◆ WHAT THE EXERCISE ASKS: Only the lines from the beginning of the data below through the line containing "rq_url : jstr;" belong in the response, each copied exactly.
____________________
(* ===== verification/TokenService.v ===== *)
(** * API tokens: the service

    [DefaultApiTokenService] of packages/api-tokens/src/index.ts.  A method is a
    program: what it awaits, and everything else outside of it that it reads, is a
    [call], answered by the world, and other requests act between two calls. *)

From Stdlib Require Import ZArith Lia SpecFloat.
From stdpp Require Import base list strings sets.
From S2P Require Import Prelude Js Dates Json Wire Contracts Numbers Web Access Names TokenCodec Tokens.

Local Open Scope Z_scope.

(** ** Requests *)

(** Header names are lower case and unique, as [Headers] keeps them; the body
    is the chunks its stream yields, [None] a read that fails. *)
Record HttpRequest : Type := {
  rq_url : jstr;
  rq_method : jstr;
  rq_headers : list (jstr * jstr);
  rq_body : option (list (option (list Z)));
}.
(** [request.headers.get(name)]. *)
Definition header (name : string) (request : HttpRequest) : option jstr :=
  snd <$> find_first (fun entry => jeqb entry.1 (js name)) (rq_headers request).
Definition has_header (name : string) (request : HttpRequest) : bool :=
  match header name request with Some _ => true | None => false end.
Definition hasCookie (request : HttpRequest) : bool :=
  match header "cookie" request with Some cookie => negb (blank cookie) | None => false end.
(** ** Display metadata *)

Lemma trimStart_none s : trimStart s = [] -> Forall (fun c => is_js_space c = true) s.
Proof. induction s as [|c s IH]; cbn; [constructor|]. destruct (is_js_space c) eqn:E; [|done]. constructor; auto. Qed.
Lemma trimStart_prefix_id c s : is_js_space c = false -> trimStart (c :: s) = c :: s.
Proof. cbn. by intros ->. Qed.
Lemma trim_shape s : trim s = [] \/ exists t, trim s = t /\ trimStart t = t /\ trimStart (reverse t) = reverse t.
Proof.
  assert (Hfix : forall u, trimStart (trimStart u) = trimStart u).
  { induction u as [|c u IH]; cbn; [done|]. destruct (is_js_space c) eqn:E; [done|]. by apply trimStart_prefix_id. }
  unfold trim. destruct (trimStart s) as [|c r] eqn:Es; [by left|].
  assert (Hc : is_js_space c = false).
  { pose proof (Hfix s) as H. rewrite Es in H. cbn in H. destruct (is_js_space c) eqn:E; [|done].
    apply (f_equal length) in H. cbn in H. pose proof (trimStart_suffix r) as [p Hp].
    apply (f_equal length) in Hp. rewrite length_app in Hp. lia. }
  right. exists (reverse (trimStart (reverse (c :: r)))). split; [done|]. rewrite reverse_involutive. split; [|apply Hfix].
  rewrite reverse_cons.
  assert (Hl : forall u, exists v, trimStart (u ++ [c]) = v ++ [c]).
  { induction u as [|d u [v Hv]]; cbn; [rewrite Hc; by exists []|].
    destruct (is_js_space d); [eauto|]. by exists (d :: u). }
  destruct (Hl (reverse r)) as [v ->]. rewrite reverse_app. cbn. by rewrite Hc.
Qed.
Lemma trim_idem s : trim (trim s) = trim s.
Proof.
  destruct (trim_shape s) as [-> | (t & -> & H1 & H2)]; [done|].
  unfold trim. by rewrite H1, H2, reverse_involutive.
Qed.
Lemma blank_trim s : trim s <> [] -> blank (trim s) = false.
Proof. intros H. unfold blank. rewrite trim_idem. by apply jeqb_false. Qed.
Lemma identifier_not_blank more s : identifier more s = true -> blank s = false.
Proof.
  destruct s as [|c r]; [done|]. intros H. cbn in H. bool_inv. apply jeqb_false.
  assert (Hc : is_js_space c = false).
  { match goal with H : is_alnum c = true |- _ => apply alnum_facts in H; tauto end. }
  unfold trim. rewrite trimStart_prefix_id by done. intros E. apply (f_equal reverse) in E.
  rewrite reverse_involutive in E. apply trimStart_none in E. rewrite reverse_cons, Forall_app, Forall_singleton in E.
  destruct E. congruence.
Qed.
(* ===== verification/Archive.v ===== *)
(** * Reading archives

    The ZIP and tar readers of packages/upstreams/src/index.ts and what is
    selected from an archive: nothing is written to a file system, so an archive
    is a list of bytes and its content a list of entries.  The parts of the file
    that is read next are lists too: [subarray] is [take] after [drop].
    Decompression is zlib's. *)

From Stdlib Require Import ZArith Lia.
From stdpp Require Import base list strings sets.
From S2P Require Import Prelude Js Names Numbers Web Bundle Acquire.

Local Open Scope Z_scope.

(** [inflateRawSync] and [gunzipSync] with [maxOutputLength]; [None] when they
    throw. *)
Class Zlib := {
  inflateRaw : Z -> list Z -> option (list Z);
  gunzip : Z -> list Z -> option (list Z);
}.

(** ** Entries *)

Definition WELL_KNOWN_MAX_ARCHIVE_FILES : Z := 1000.
Definition WELL_KNOWN_MAX_ARCHIVE_BYTES : Z := 50 * 1024 * 1024.
Definition MAX_TAR_PAX_HEADER_BYTES : Z := 64 * 1024.

Inductive ArchiveEntry : Type :=
| ArchiveDirectoryEntry (path : jstr)
| ArchiveFileEntry (path : jstr) (bytes : list Z).
#[export] Instance ArchiveEntry_eq_dec : EqDecision ArchiveEntry.
Proof. solve_decision. Defined.
Definition entry_path (entry : ArchiveEntry) : jstr :=
  match entry with ArchiveDirectoryEntry p | ArchiveFileEntry p _ => p end.
(** The files of a list of entries, as the readers without directories return them. *)
Definition file_entries (entries : list ArchiveEntry) : list (jstr * list Z) :=
  omap (fun entry => match entry with
                     | ArchiveFileEntry p bytes => Some (p, bytes)
                     | ArchiveDirectoryEntry _ => None
                     end) entries.

Section Archives.
Context {U : UnicodeTables} {UP : UpperTable} {ZL : Zlib}.
Context (limits : AcquisitionLimits) (includeDirectories : bool).

Definition validateArchivePath (value : jstr) : acquired jstr :=
  throw_if jeqb value [] || startsWith [47] value || startsWith [92] value || includes [92] value ||
           includes [0] value || drive_prefix value
    with refuse "invalid_path" ;;
  validateSkillPath value limits false.
(** The path of an entry, if no entry before had it. *)
Definition new_path (value : jstr) (seen : list jstr) : acquired jstr :=
  let? path := validateArchivePath value in
  throw_if bool_decide (path ∈ seen) with refuse "path_collision" ;;
  Ok path.
Definition expanded_limit : Z := Z.min (maxExpandedBytes limits) WELL_KNOWN_MAX_ARCHIVE_BYTES.
Definition directory_entry (path : jstr) : list ArchiveEntry :=
  if includeDirectories then [ArchiveDirectoryEntry path] else [].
____________________
◆ ANSWER TO THE PROBLEM:
(* ===== verification/TokenService.v ===== *)
(** * API tokens: the service

    [DefaultApiTokenService] of packages/api-tokens/src/index.ts.  A method is a
    program: what it awaits, and everything else outside of it that it reads, is a
    [call], answered by the world, and other requests act between two calls. *)

From Stdlib Require Import ZArith Lia SpecFloat.
From stdpp Require Import base list strings sets.
From S2P Require Import Prelude Js Dates Json Wire Contracts Numbers Web Access Names TokenCodec Tokens.

Local Open Scope Z_scope.

(** ** Requests *)

(** Header names are lower case and unique, as [Headers] keeps them; the body
    is the chunks its stream yields, [None] a read that fails. *)
Record HttpRequest : Type := {
  rq_url : jstr;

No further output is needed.